*Task item*. Return every line of the material exactly.

**** Data excerpts

(* ===== verification/AccountWitnesses.v ===== *)
(** * AccountWitnesses: the account theorems at work

    A salon signs up, its owner signs in, asks for a new password, a file is uploaded and a
    webhook arrives; each lemma applies one theorem of the account side to a state of this
    run. *)

From S2P Require Import Prelude Py Effects Schema Settings Orm AuditTrail Directory JobQueue.
From S2P Require Import Frames Providers Tenancy Users Auth UserListing UserPages UserBehaviour.
From S2P Require Import PasswordReset AuthBehaviour Uploads UploadBehaviour PublicLink Webhooks.
From S2P Require Import RateLimit WebhookBehaviour Accounts Booking System Routes RouteBehaviour.
From S2P Require Import RouteReads Twilio TwilioBehaviour Startup StartupBehaviour.

#[local] Instance shop_config : Config := default_config.
#[local] Instance shop_security : SecurityLaws := default_security _.

(** The mail goes out, and the storage holds one portrait. *)
Definition portrait : string :=
  of_chars (map ascii_of_N [137; 80; 78; 71; 13; 10; 26; 10; 0; 1]%N).
#[local] Instance shop_providers : Providers := {|
  sms_send := sms_send (Providers := null_providers);
  calendar_create_event := calendar_create_event (Providers := null_providers);
  calendar_cancel_event := calendar_cancel_event (Providers := null_providers);
  smtp_deliver _ _ _ _ := true;
  s3_head_object _ _ := Some (10, Some "image/png; charset=binary"%string);
  s3_get_object _ _ := Some portrait;
  s3_delete_object _ _ := true;
  s3_upload _ _ _ _ := true;
  s3_head_bucket _ := true;
  s3_presign _ key _ := Some ("https://storage/" ++ key)%string;
  http_scan_clean _ _ _ := true |}.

********

*Answer space*.
(* ===== verification/AccountWitnesses.v ===== *)
(** * AccountWitnesses: the account theorems at work

    A salon signs up, its owner signs in, asks for a new password, a file is uploaded and a
    webhook arrives; each lemma applies one theorem of the account side to a state of this
    run. *)

From S2P Require Import Prelude Py Effects Schema Settings Orm AuditTrail Directory JobQueue.
From S2P Require Import Frames Providers Tenancy Users Auth UserListing UserPages UserBehaviour.
From S2P Require Import PasswordReset AuthBehaviour Uploads UploadBehaviour PublicLink Webhooks.
From S2P Require Import RateLimit WebhookBehaviour Accounts Booking System Routes RouteBehaviour.
From S2P Require Import RouteReads Twilio TwilioBehaviour Startup StartupBehaviour.

#[local] Instance shop_config : Config := default_config.
#[local] Instance shop_security : SecurityLaws := default_security _.

(** The mail goes out, and the storage holds one portrait. *)
Definition portrait : string :=
  of_chars (map ascii_of_N [137; 80; 78; 71; 13; 10; 26; 10; 0; 1]%N).
#[local] Instance shop_providers : Providers := {|
  sms_send := sms_send (Providers := null_providers);
  calendar_create_event := calendar_create_event (Providers := null_providers);
  calendar_cancel_event := calendar_cancel_event (Providers := null_providers);
  smtp_deliver _ _ _ _ := true;
  s3_head_object _ _ := Some (10, Some "image/png; charset=binary"%string);
  s3_get_object _ _ := Some portrait;
  s3_delete_object _ _ := true;
  s3_upload _ _ _ _ := true;
  s3_head_bucket _ := true;
  s3_presign _ key _ := Some ("https://storage/" ++ key)%string;
  http_scan_clean _ _ _ := true |}.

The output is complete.